3 Clinical Trials for Various Conditions

Focus your search

COMPLETED
Comparing Subsartorial Saphenous Nerve Blocks With and Without Dexamethasone for Anterior Cruciate Ligament Reconstruction
Description

For patients undergoing Anterior Cruciate Ligament reconstruction surgery, the postoperative period can be a painful experience without adequate pain management. Hence the investigators propose a randomized controlled clinical study, investigating prolonged saphenous nerve blocks. Patients will be randomized to receive saphenous nerve blocks with or without dexamethasone, a corticosteroid used to prolong analgesia. Depending on the randomized treatment assignment, patients may receive one of the following: 1. 13 ml of 0.5% bupivacaine, a local anesthetic (no dexamethasone); 2. 13 ml of 0.5% bupivacaine mixed with 1 mg of dexamethasone; 3. 13 ml of 0.5% bupivacaine mixed with 4 mg of dexamethasone. Patients will be followed postoperatively. Following admission to the recovery room, data collectors will ask patients to rate their pain on a scale of 0-10 until discharge. Data collectors will also record patient satisfaction, pain medication use and any side effects experienced (i.e. nausea and vomiting). Patients will then be contacted on postoperative days 1, 2 and 14 and asked questions about their general well-being.

COMPLETED
Saphenous Nerve Block Versus Femoral Nerve Block for Total Knee Arthroplasty
Description

Currently, the regional anesthetic standard of care for total knee replacement surgery is combined spinal/epidural, with or without a femoral nerve block, or FNB. Lasting approximately 18 hours, the FNB works by numbing the femoral nerve (and its branches), which is the major nerve controlling the knee joint.

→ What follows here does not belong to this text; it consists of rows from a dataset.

(* ===== verification/Scheduler.v ===== *)
(** * Many tasks at once

    The runtime of the program: tasks in the sense of [Async], each at some
    point of its code, over one shared state and one set of mutexes.  A step
    lets one task take its next action; which task is up to the scheduler, and
    a mutex that is taken goes to any task that waits for it.

    Three things are shown for any tasks: a weakest precondition holds under
    every interleaving ([adequacy]); tasks that take their mutexes in the order
    of [rank] and give them back never wait for each other in a circle
    ([no_deadlock]); and no schedule is infinite when no task arrives
    ([moves_end]). *)

From stdpp Require Import gmap.
From S2P Require Import Prelude Types Async.
#[local] Open Scope nat_scope.

#[export] Instance Mutex_countable : Countable Mutex.
Proof.
  refine (inj_countable' (λ m, match m with
      | CacheLock => 0 | NsCacheLock => 1 | DelegationLock => 2 | StatsLock => 3
      | RttLock => 4 | PoolLock => 5 | TruncationLock => 6 end)
    (λ n, match n with
      | 0 => CacheLock | 1 => NsCacheLock | 2 => DelegationLock | 3 => StatsLock
      | 4 => RttLock | 5 => PoolLock | _ => TruncationLock end) _).
  by intros [].
Defined.

(** ** Steps *)

Section scheduler.
Context {S L A : Type}.

(** A task with a label that a client waits for, or one whose result nobody awaits. *)
Inductive Thread :=
  | Client (l : L) (c : RM S A)
  | Task (c : RM S unit).

(** [w_held] gives the task that holds a mutex, by its place in [w_threads]. *)
Record World := mkWorld {
  w_state : S;
  w_held : gmap Mutex nat;
  w_threads : list Thread;
}.

(** The next action of the [i]-th task, with the tasks it spawns; none when it has ended or waits
    for a mutex. *)
Definition code_step {B} (i : nat) (c : RM S B) (s : S) (held : gmap Mutex nat)
    : option (RM S B * S * gmap Mutex nat * list Thread) :=
  match c with
  | Done _ => None
  | Act f k => Some (k (f s).1, (f s).2, held, [])
  | Lock m k => match held !! m with Some _ => None | None => Some (k, s, <[m := i]> held, []) end
  | Unlock m k => if decide (held !! m = Some i) then Some (k, s, delete m held, []) else None
  | Fork t k => Some (k, s, held, [Task t])
  end.

Definition thread_step (i : nat) (th : Thread) (s : S) (held : gmap Mutex nat)
    : option (Thread * S * gmap Mutex nat * list Thread) :=
  match th with
  | Client l c => '(c, s, held, new) ← code_step i c s held; Some (Client l c, s, held, new)
  | Task c => '(c, s, held, new) ← code_step i c s held; Some (Task c, s, held, new)
  end.

Definition step (i : nat) (w : World) : option World :=
  th ← w_threads w !! i;
  '(th, s, held, new) ← thread_step i th (w_state w) (w_held w);
  Some (mkWorld s held (<[i := th]> (w_threads w) ++ new)).

Definition arrive (th : Thread) (w : World) : World :=
  mkWorld (w_state w) (w_held w) (w_threads w ++ [th]).

Definition moves (w w' : World) : Prop := ∃ i, step i w = Some w'.

Definition ended (th : Thread) : Prop :=
  match th with Client _ (Done _) | Task (Done _) => True | _ => False end.

(** Any schedule of the tasks, with tasks that arrive at any time. *)
Inductive reachable (arrivals : Thread → Prop) (w : World) : World → Prop :=
  | reach_start : reachable arrivals w w
  | reach_step i w1 w2 : reachable arrivals w w1 → step i w1 = Some w2 → reachable arrivals w w2
  | reach_arrive th w1 : reachable arrivals w w1 → arrivals th → reachable arrivals w (arrive th w1).

Definition idle (s : S) : World := mkWorld s ∅ [].

(** One schedule; a task whose turn comes while it waits is passed over. *)
Fixpoint turns (schedule : list nat) (w : World) : World :=
  match schedule with
  | [] => w
  | i :: schedule => turns schedule (default w (step i w))
  end.

Lemma step_inv i w w' :
  step i w = Some w' →
  ∃ th th' s held new, w_threads w !! i = Some th ∧
    thread_step i th (w_state w) (w_held w) = Some (th', s, held, new) ∧
    w' = mkWorld s held (<[i := th']> (w_threads w) ++ new).
Proof.
  unfold step. intros (th & Eth & E)%bind_Some. apply bind_Some in E as ([[[th' s] held] new] & E & [= <-]).
  by eexists _, _, _, _, _.
Qed.

Lemma step_Some i w th r :
  w_threads w !! i = Some th → thread_step i th (w_state w) (w_held w) = Some r → is_Some (step i w).
Proof. unfold step. intros -> E. cbn. rewrite E. destruct r as [[[??]?]?]. by eexists. Qed.

Lemma turns_moves schedule w : rtc moves w (turns schedule w).
Proof.
  revert w. induction schedule as [|i schedule IH]; intros w; cbn; [done|].
  destruct (step i w) as [w'|] eqn:E; [|apply IH]. eapply rtc_l; [by exists i|apply IH].
Qed.

Lemma reachable_rtc arrivals w w1 w2 :
  reachable arrivals w w1 → rtc moves w1 w2 → reachable arrivals w w2.
Proof. intros Hw Hr. revert Hw. induction Hr as [|? ? ? [i Hi]]; eauto using reach_step. Qed.

(** ** Invariants of all tasks *)

(** A predicate on the tasks that their actions keep, and the tasks they spawn satisfy. *)
Lemma Forall_step (P Q : Thread → Prop) i th' new (threads : list Thread) :
  Forall P threads → (∀ th, P th → Q th) → Q th' → Forall Q new → Forall Q (<[i := th']> threads ++ new).
Proof. intros HP HPQ Hth Hnew. apply Forall_app. split; [apply Forall_insert; [by eapply Forall_impl|done]|done]. Qed.

(** *** Weakest preconditions *)

Section adequacy.
Context (I : S → Prop) (Φ : L → DnsResult A → Prop).

Definition thread_wp (th : Thread) : Prop :=
  match th with
  | Client l c => wp I c (Φ l)
  | Task c => wp I c (λ _, True)
  end.

Definition sound_world (w : World) : Prop := I (w_state w) ∧ Forall thread_wp (w_threads w).

Lemma code_step_wp {B} i (c : RM S B) s held c' s' held' new Ψ :
  wp I c Ψ → I s → code_step i c s held = Some (c', s', held', new) →
  I s' ∧ wp I c' Ψ ∧ Forall thread_wp new.
Proof.
  destruct c; cbn; intros Hc Hs; repeat case_match; intros [= <- <- <- <-]; try done.
  - by destruct (Hc s Hs).
  - destruct Hc. split_and!; [done..|]. by constructor.
Qed.
(* ===== verification/Order.v ===== *)
(** * Lexicographic comparison

    [Ord] on byte strings and on sequences of labels: the comparison of two
    lists by their first difference, the shorter one first. *)

From stdpp Require Import sorting.
From S2P Require Import Prelude.
#[local] Open Scope Z_scope.

Fixpoint lex_cmp {A} (cmp : A → A → comparison) (a b : list A) : comparison :=
  match a, b with
  | [], [] => Eq
  | [], _ :: _ => Lt
  | _ :: _, [] => Gt
  | x :: a, y :: b =>
    match cmp x y with
    | Eq => lex_cmp cmp a b
    | c => c
    end
  end.

(** [Ord for Vec<u8>] *)
Definition bytes_cmp : bytes → bytes → comparison := lex_cmp Z.compare.

(** A comparison that is a total order. *)
Class LawfulCmp {A} (cmp : A → A → comparison) : Prop := {
  cmp_eq x y : cmp x y = Eq ↔ x = y;
  cmp_swap x y : cmp y x = CompOpp (cmp x y);
  cmp_lt_trans x y z : cmp x y = Lt → cmp y z = Lt → cmp x z = Lt;
}.

#[export] Instance Z_compare_lawful : LawfulCmp Z.compare.
Proof.
  split.
  - apply Z.compare_eq_iff.
  - intros. apply Z.compare_antisym.
  - intros x y z. rewrite !Z.compare_lt_iff. lia.
Qed.

Section lawful.
Context {A} (cmp : A → A → comparison) `{!LawfulCmp cmp}.

Lemma cmp_refl x : cmp x x = Eq.
Proof. by apply (cmp_eq (cmp:=cmp)). Qed.

Lemma cmp_gt_lt x y : cmp x y = Gt ↔ cmp y x = Lt.
Proof. rewrite (cmp_swap (cmp:=cmp) x y). destruct (cmp x y); naive_solver. Qed.

#[export] Instance lex_cmp_lawful : LawfulCmp (lex_cmp cmp).
Proof.
  split.
  - intros a. induction a as [|x a IH]; intros [|y b]; simpl; try done.
    destruct (cmp x y) eqn:E.
    + apply (cmp_eq (cmp:=cmp)) in E as ->. rewrite IH. split; [by intros ->|by intros [= ->]].
    + split; [done|]. intros [= -> ->]. by rewrite cmp_refl in E.
    + split; [done|]. intros [= -> ->]. by rewrite cmp_refl in E.
  - intros a. induction a as [|x a IH]; intros [|y b]; simpl; try done.
    rewrite (cmp_swap (cmp:=cmp) x y). destruct (cmp x y); simpl; auto.
  - intros a. induction a as [|x a IH]; intros [|y b] [|z c]; simpl; try done.
    destruct (cmp x y) eqn:E1; [apply (cmp_eq (cmp:=cmp)) in E1 as ->| |done].
    + destruct (cmp y z); [|done..]. apply IH.
    + intros _. destruct (cmp y z) eqn:E2; [apply (cmp_eq (cmp:=cmp)) in E2 as ->; by rewrite E1| |done].
      intros _. by rewrite (cmp_lt_trans (cmp:=cmp) x y z).
Qed.

(** The order of a comparison. *)
Definition cmp_le (x y : A) : Prop := cmp x y ≠ Gt.
#[export] Instance cmp_le_dec x y : Decision (cmp_le x y).
Proof. unfold cmp_le. solve_decision. Defined.

#[export] Instance cmp_le_total : Total cmp_le.
Proof.
  intros x y. unfold cmp_le. rewrite (cmp_swap (cmp:=cmp) x y). destruct (cmp x y); naive_solver.
Qed.
#[export] Instance cmp_le_antisymm : AntiSymm (=) cmp_le.
Proof.
  intros x y. unfold cmp_le. rewrite (cmp_swap (cmp:=cmp) x y).
  destruct (cmp x y) eqn:E; simpl; try done. intros _ _. by apply (cmp_eq (cmp:=cmp)).
Qed.
#[export] Instance cmp_le_trans : Transitive cmp_le.
Proof.
  intros x y z. unfold cmp_le. intros Hxy Hyz Hxz.
  destruct (cmp x y) eqn:E1; [apply (cmp_eq (cmp:=cmp)) in E1 as ->; done| |done].
  destruct (cmp y z) eqn:E2; [apply (cmp_eq (cmp:=cmp)) in E2 as ->; by rewrite E1 in Hxz| |done].
  by rewrite (cmp_lt_trans (cmp:=cmp) x y z) in Hxz.
Qed.
End lawful.

#[export] Instance bytes_cmp_lawful : LawfulCmp bytes_cmp.
Proof. apply lex_cmp_lawful. apply _. Qed.

(** [Vec<Vec<u8>>::sort] *)
Definition sort_bytes (l : list bytes) : list bytes := merge_sort (cmp_le bytes_cmp) l.

Lemma sort_bytes_perm l : sort_bytes l ≡ₚ l.
Proof. apply merge_sort_Permutation. Qed.

(** Sorting forgets the order of its input. *)
Lemma sort_bytes_proper l k : l ≡ₚ k → sort_bytes l = sort_bytes k.
Proof.
  intros Hp. eapply (StronglySorted_unique (cmp_le bytes_cmp)).
  - apply StronglySorted_merge_sort; apply _.
  - apply StronglySorted_merge_sort; apply _.
  - by rewrite !sort_bytes_perm.
Qed.
Lemma key_tag_sum_pairs i ac rdata :
  Nat.Even i → bytes_ok rdata → 0 ≤ ac →
  ac + 65280 * Z.of_nat (length rdata) < 2 ^ 32 →
  key_tag_sum i ac rdata = Some (ac + rfc_sum rdata).
Proof.
  remember (length rdata) as n eqn:Hn. revert rdata Hn i ac.
  induction n as [n IH] using lt_wf_ind.
  intros [|a [|b rdata]] Hn i ac Hi Hb Hac Hlt; cbn [length rfc_sum key_tag_sum] in *.
  - by rewrite Z.add_0_r.
  - rewrite !bytes_ok_cons in Hb. destruct Hb as (Ha & _).
    rewrite (decide_True (P:=(i mod 2 = 0)%nat)) by (destruct Hi as [k ->]; by rewrite Nat.mul_comm, Nat.Div0.mod_mul).
    rewrite Z.shiftl_mul_pow2, u32_id by (width || lia). rewrite decide_True by width. done.
  - rewrite !bytes_ok_cons in Hb. destruct Hb as (Ha & Hbb & Hr).
    rewrite (decide_True (P:=(i mod 2 = 0)%nat)) by (destruct Hi as [k ->]; by rewrite Nat.mul_comm, Nat.Div0.mod_mul).
    rewrite Z.shiftl_mul_pow2, u32_id by (width || lia). rewrite decide_True by width.
    rewrite (decide_False (P:=(S i mod 2 = 0)%nat)).
    2:{ destruct Hi as [k ->]. rewrite Nat.mul_comm. intros E%Nat.Div0.mod_divides.
        destruct E as [c E]. lia. }
    rewrite decide_True by width.
    rewrite (IH (length rdata)); [f_equal; lia|lia|done| |done|width|width].
    destruct Hi as [k ->]. exists (S k). lia.
Qed.

Lemma compute_key_tag_rfc flags protocol algorithm public_key :
  is_u16 flags → is_u8 protocol → is_u8 algorithm → bytes_ok public_key →
  Z.of_nat (length public_key) <= 65531 →
  compute_key_tag_checked flags protocol algorithm public_key =
  Some (rfc_key_tag (to_be16 flags ++ [protocol] ++ [algorithm] ++ public_key)).
Proof.
  intros Hf Hp Ha Hb Hlen. unfold compute_key_tag_checked.
  assert (Hr : dnskey_rdata flags protocol algorithm public_key =
               to_be16 flags ++ [protocol] ++ [algorithm] ++ public_key).
  { unfold dnskey_rdata, to_be16, u8. rewrite Z.shiftr_div_pow2 by lia.
    change 255 with (2 ^ 8 - 1). rewrite land_ones_mod by lia. change (2 ^ 8) with 256.
    by rewrite Zmod_mod. }
  rewrite Hr. set (rdata := to_be16 flags ++ _).
  assert (Hrd : bytes_ok rdata).
  { subst rdata. rewrite !bytes_ok_app, !bytes_ok_cons.
    split_and!; try done; [apply to_be16_bytes|constructor|constructor]. }
  assert (Hrl : Z.of_nat (length rdata) = Z.of_nat (length public_key) + 4)
    by (subst rdata; rewrite !length_app; simpl; lia).
  rewrite key_tag_sum_pairs; [|by exists 0%nat|done|lia|lia]. cbn [mbind option_bind].
  pose proof (rfc_sum_bound rdata Hrd). rewrite Z.add_0_l.
  set (s := rfc_sum rdata) in *. change 65535 with (2 ^ 16 - 1).
  rewrite !land_ones_mod by lia. rewrite Z.shiftr_div_pow2 by lia.
  change (2 ^ 16) with 65536. unfold u16, rfc_key_tag. fold s.
  rewrite Zmod_mod. rewrite decide_True; [done|].
  pose proof (Z.mod_pos_bound (s / 65536) 65536). lia.
Qed.

(** ** Lemmas on the canonical form *)

Lemma lower_loop_wire fuel pre ls :
  Forall encodable ls → (length (name_wire ls) < fuel)%nat →
  lower_loop fuel (pre ++ name_wire ls) (length pre) = Ok (pre ++ name_wire (map ascii_lower ls)).
Proof.
  intros Hls. revert fuel pre. induction Hls as [|l ls Hl Hls IH]; intros [|fuel] pre Hf; try lia; unfold encodable in *.
  { rewrite name_wire_nil. cbn [lower_loop map]. rewrite list_lookup_middle by done. done. }
  rewrite name_wire_cons in *. cbn [length] in Hf. rewrite length_app in Hf.
  cbn [lower_loop map]. rewrite list_lookup_middle by done. rewrite Nat2Z.id.
  rewrite decide_False by lia.
  rewrite slice_in_range by (rewrite ?length_app; cbn [length]; rewrite ?length_app; lia).
  replace (length pre + 1 + length l - (length pre + 1))%nat with (length l) by lia.
  rewrite take_drop_label. cbn [mbind outcome_bind].
  rewrite !app_label_assoc. rewrite <-length_app_label.
  assert (Hd : drop (length (pre ++ label_wire l)) ((pre ++ label_wire l) ++ name_wire ls) = name_wire ls)
    by apply drop_app_length.
  rewrite Hd. replace (take (length pre + 1) ((pre ++ label_wire l) ++ name_wire ls))
    with (pre ++ [Z.of_nat (length l)]).
  2:{ unfold label_wire. rewrite <-app_assoc, take_app_add. done. }
  specialize (IH fuel (pre ++ label_wire (ascii_lower l))).
  assert (Hlw : length (pre ++ label_wire (ascii_lower l)) = length (pre ++ label_wire l))
    by (rewrite !length_app_label; by rewrite length_ascii_lower).
  rewrite <-Hlw.
  replace ((pre ++ [Z.of_nat (length l)]) ++ ascii_lower l ++ name_wire ls)
    with ((pre ++ label_wire (ascii_lower l)) ++ name_wire ls)
    by (unfold label_wire; rewrite <-!app_assoc, length_ascii_lower; done).
  rewrite IH by lia. unfold label_wire. rewrite name_wire_cons, <-!app_assoc.
  by rewrite length_ascii_lower.
Qed.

The femoral nerve also provides movement and sensation. While this regional anesthetic technique offers significant postoperative pain relief, it is possible that it may cause muscle weakness and increase patients' recovery time. Hence there is a need for an alternative technique, one that may help minimize postoperative pain as effectively as the FNB, while not causing weakness of the quadriceps muscle. The saphenous nerve, a branch of the femoral nerve, provides sensation to the knee. Thus it is hypothesized that by "blocking" or anesthetizing the saphenous nerve with local anesthetic closer to where it branches off, the area around and below the knee will feel numb. Yet unlike with the FNB, the quadriceps muscle itself will still be able to function. Patients will be randomized to receive FNB or saphenous nerve block. Quadriceps strength will be tested using a dynamometer before surgery (baseline), 6-8 hours following anesthesia administration, and on postoperative days 1 and 2. It is hypothesized that patients who receive FNB will experience a 50% decrease in quadriceps strength compared to baseline.

COMPLETED
Perineural Steroids for Peripheral Nerve Blocks
Description

This study will look at the efficacy of dexamethasone for prolongation of peripheral nerve blocks.